Lo curioso es que al acartonamiento del uno y a la rapidez del otro les correspondan actitudes opuestas, tanto en lo mental- los desesperados pedidos de ayuda de Zelenski a Biden, a Johnson, a Scholz, a Bennett o a Macron incluyen hábiles alusiones a I Have a dream, a Churchill, al Muro de Berlín, a la “solución final” o a Liberté, Egalité, Fraternité, pero también certeras pataditas ante el escaso apoyo recibido -, como en lo militar: tanques pesados, contra una guerrilla con armamentos livianos que hasta ahora, toco madera, parece dar sus frutos.
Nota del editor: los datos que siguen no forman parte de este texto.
Lemma learn_known refID rid (w : world (S := S)) : ∃ rid', w_refRemote (perform (RefLoadOrStore refID rid) w).2 !! refID = Some rid'.
Proof. cbn. destruct (w_refRemote w !! refID) as [rid'|] eqn:E; [by eexists|]. exists rid. by rewrite lookup_insert_eq. Qed.

Lemma LatestObservationForRef_safe refID w0 :
  inv w0 →
  safe (LatestObservationForRef refID) (λ w r, ∀ v, r = Ok v → ∃ rid, w_refRemote w !! refID = Some rid ∧
    read_since w (floor w0 rid (gen w0 rid)) (st_LatestObservationForRef refID) v) w0.
Proof.
  intros Hi0. apply safe_quiet; [done|]. intros wa Hla Hia _. cbn. destruct (w_refRemote wa !! refID) as [id|] eqn:Hknown.
  - apply safe_quiet; [done|]. intros w1 Hl1' Hi1 Hs1. cbn. assert (later w0 w1) as Hl1 by later_chain.
    assert (∀ w, later w1 w → w_refRemote w !! refID = Some id) as Hid.
    { intros w Hl. eapply lookup_weaken; [exact Hknown|]. etrans; [apply Hl1'|apply Hl]. }
    apply safe_quiet; [done|]. intros w2 Hl2 Hi2 Hs2. cbn. pose proof (small_gen _ id Hi1 Hs1) as Hok.
    destruct (w_lobs w2 !! _) as [v|] eqn:Hhit.
    + apply safe_ret. intros ? [= <-]. destruct (inv_lobs _ Hi2 _ _ _ Hok Hhit) as (rid & Hrid & _ & Hr).
      rewrite Hid in Hrid by done. injection Hrid as <-. exists id. split; [by apply Hid|].
      eapply read_since_le; [|exact Hr]. by apply floor_since.
    + apply safe_inner. intros w3 w4 Hl3 Hi3 Hi4 Hs3 Hl4 _.
      destruct (st_LatestObservationForRef refID _) as [[p s]|e]; [|by apply safe_ret; intros ? [=]].
      intros _ Hr w7 Hl7 Hi7 Hs7.
      destruct (miss_since (st_LatestObservationForRef refID) p id w0 w1 w3 w4 w7 Hi0 Hi1 Hi3 Hi4 Hl1) as (Hg & Hr1 & Hr0); [later_chain..|done|].
      assert (w_refRemote w7 !! refID = Some id) as Hid7 by (apply Hid; later_chain).
      destruct (fill_lobs refID id (gen w1 id) p w7 Hi7 Hok Hid7 Hg Hr1) as [Hi8 Hl8].
      split_and!; [done|done|]. intros ? [= <-]. exists id. split; [done|]. by eapply read_since_later.
  - apply safe_inner. intros w3 w4 Hl3 Hi3 Hi4 Hs3 Hl4 _.
    destruct (st_LatestObservationForRef refID _) as [[p s]|e]; [|by apply safe_ret; intros ? [=]].
    intros _ Hr. apply safe_quiet; [done|]. intros w5 Hl5 Hi5 _.
    pose proof (perform_quiet (RefLoadOrStore refID (pf_RemoteID p)) w5 eq_refl) as Hq.
    destruct (learn_known refID (pf_RemoteID p) w5) as [rid Hrid]. apply safe_ret. intros ? [= <-]. exists rid. split; [done|].
    eapply read_since_later; [|eapply read_since_le; [|exact Hr]].
    + apply quiet_later in Hq. later_chain.
    + apply floor_before; [done|]. later_chain.
Qed.

(** Any call of the inner store. *)
Lemma safe_call {A X} (m : S → X * S) (k : X → prog A) Q w :
  (∀ w1 w2 x, later w w1 → inv w1 → inv w2 → later w1 w2 → m (w_inner w1) = (x, w_inner w2) →
     hist w2 !! length (w_past w1) = Some (w_inner w1) → hist w2 !! (1 + length (w_past w1))%nat = Some (w_inner w2) →
     (1 + length (w_past w1) = length (w_past w2))%nat → safe (k x) Q w2) → safe (Vis (Inner X m) k) Q w.
Proof.
  intros Hk. apply safe_quiet; [done|]. intros w1 Hl Hi _. pose proof (perform_quiet (Inner X m) w1 eq_refl) as Hq.
  cbn in *. destruct (m (w_inner w1)) as [x s] eqn:E. cbn in *.
  apply (Hk w1); [done|done|by eapply quiet_inv|by apply quiet_later|done|..].
  - unfold hist. cbn. rewrite lookup_app_l; [|unfold hist; rewrite length_app; cbn; lia]. unfold hist. by apply list_lookup_middle.
  - unfold hist. cbn. apply list_lookup_middle. unfold hist. rewrite length_app. cbn. lia.
  - cbn. unfold hist. rewrite length_app. cbn. lia.
Qed.

(** An increment: the current generation is no older than the history was. *)
Lemma safe_bump {A} id (k : () → prog A) Q w n :
  inv w → (n ≤ length (w_past w))%nat →
  (∀ w', later w w' → inv w' → (n ≤ floor w' id (gen w' id))%nat → safe (k ()) Q w') →
  safe (Vis (GenAdd id) k) Q w.
Proof.
  intros Hi Hn Hk w1 Hl Hi1. cbn -[uint64]. intros Hs. destruct (bump_inv id w1 Hi1 Hs) as (Hi2 & Hl2 & Hf).
  cbn -[uint64] in *. split_and!; [done|done|]. apply Hk; [later_chain|done|]. rewrite Hf. etrans; [done|by apply later_length].
Qed.

Lemma safe_bumps {A} ids (k : prog A) Q w n :
  inv w → (n ≤ length (w_past w))%nat →
  (∀ w', later w w' → inv w' → (∀ id, id ∈ ids → n ≤ floor w' id (gen w' id))%nat → safe k Q w') →
  safe (prog_bind (λ _, k) (each ids bump)) Q w.
Proof.
  revert w. induction ids as [|i ids IH]; intros w Hi Hn Hk; cbn.
  { apply Hk; [apply later_refl|done|by intros id ?%elem_of_nil]. }
  apply (safe_bump _ _ _ _ n); [done|done|]. intros w1 Hl1 Hi1 Hf1. apply IH; [done|by etrans; [|by apply later_length]|].
  intros w2 Hl2 Hi2 Hf2. apply Hk; [later_chain|done|]. intros id [->|?]%elem_of_cons; [|by apply Hf2].
  etrans; [exact Hf1|]. by apply floor_rises; [apply inv_pos|..].
Qed.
Siempre y cuando los misiles supersónicos no terminen con todo. ¿Zelenski cree seriamente que su agresor irá hasta el final? Una de sus frases, digna de Woody Allen, lo demuestra con una sutileza muy suya: “Estoy preocupado: Putin me acusa de utilizar armas químicas, y si me acusa de utilizarlas es porque él lo va a hacer”. Moraleja de una guerra de supuesta desnazificación: Dime de qué me acusas y te diré de qué eres capaz.
* El camarada Carlos, Itinerario de un enviado secreto, Aguilar, 2007.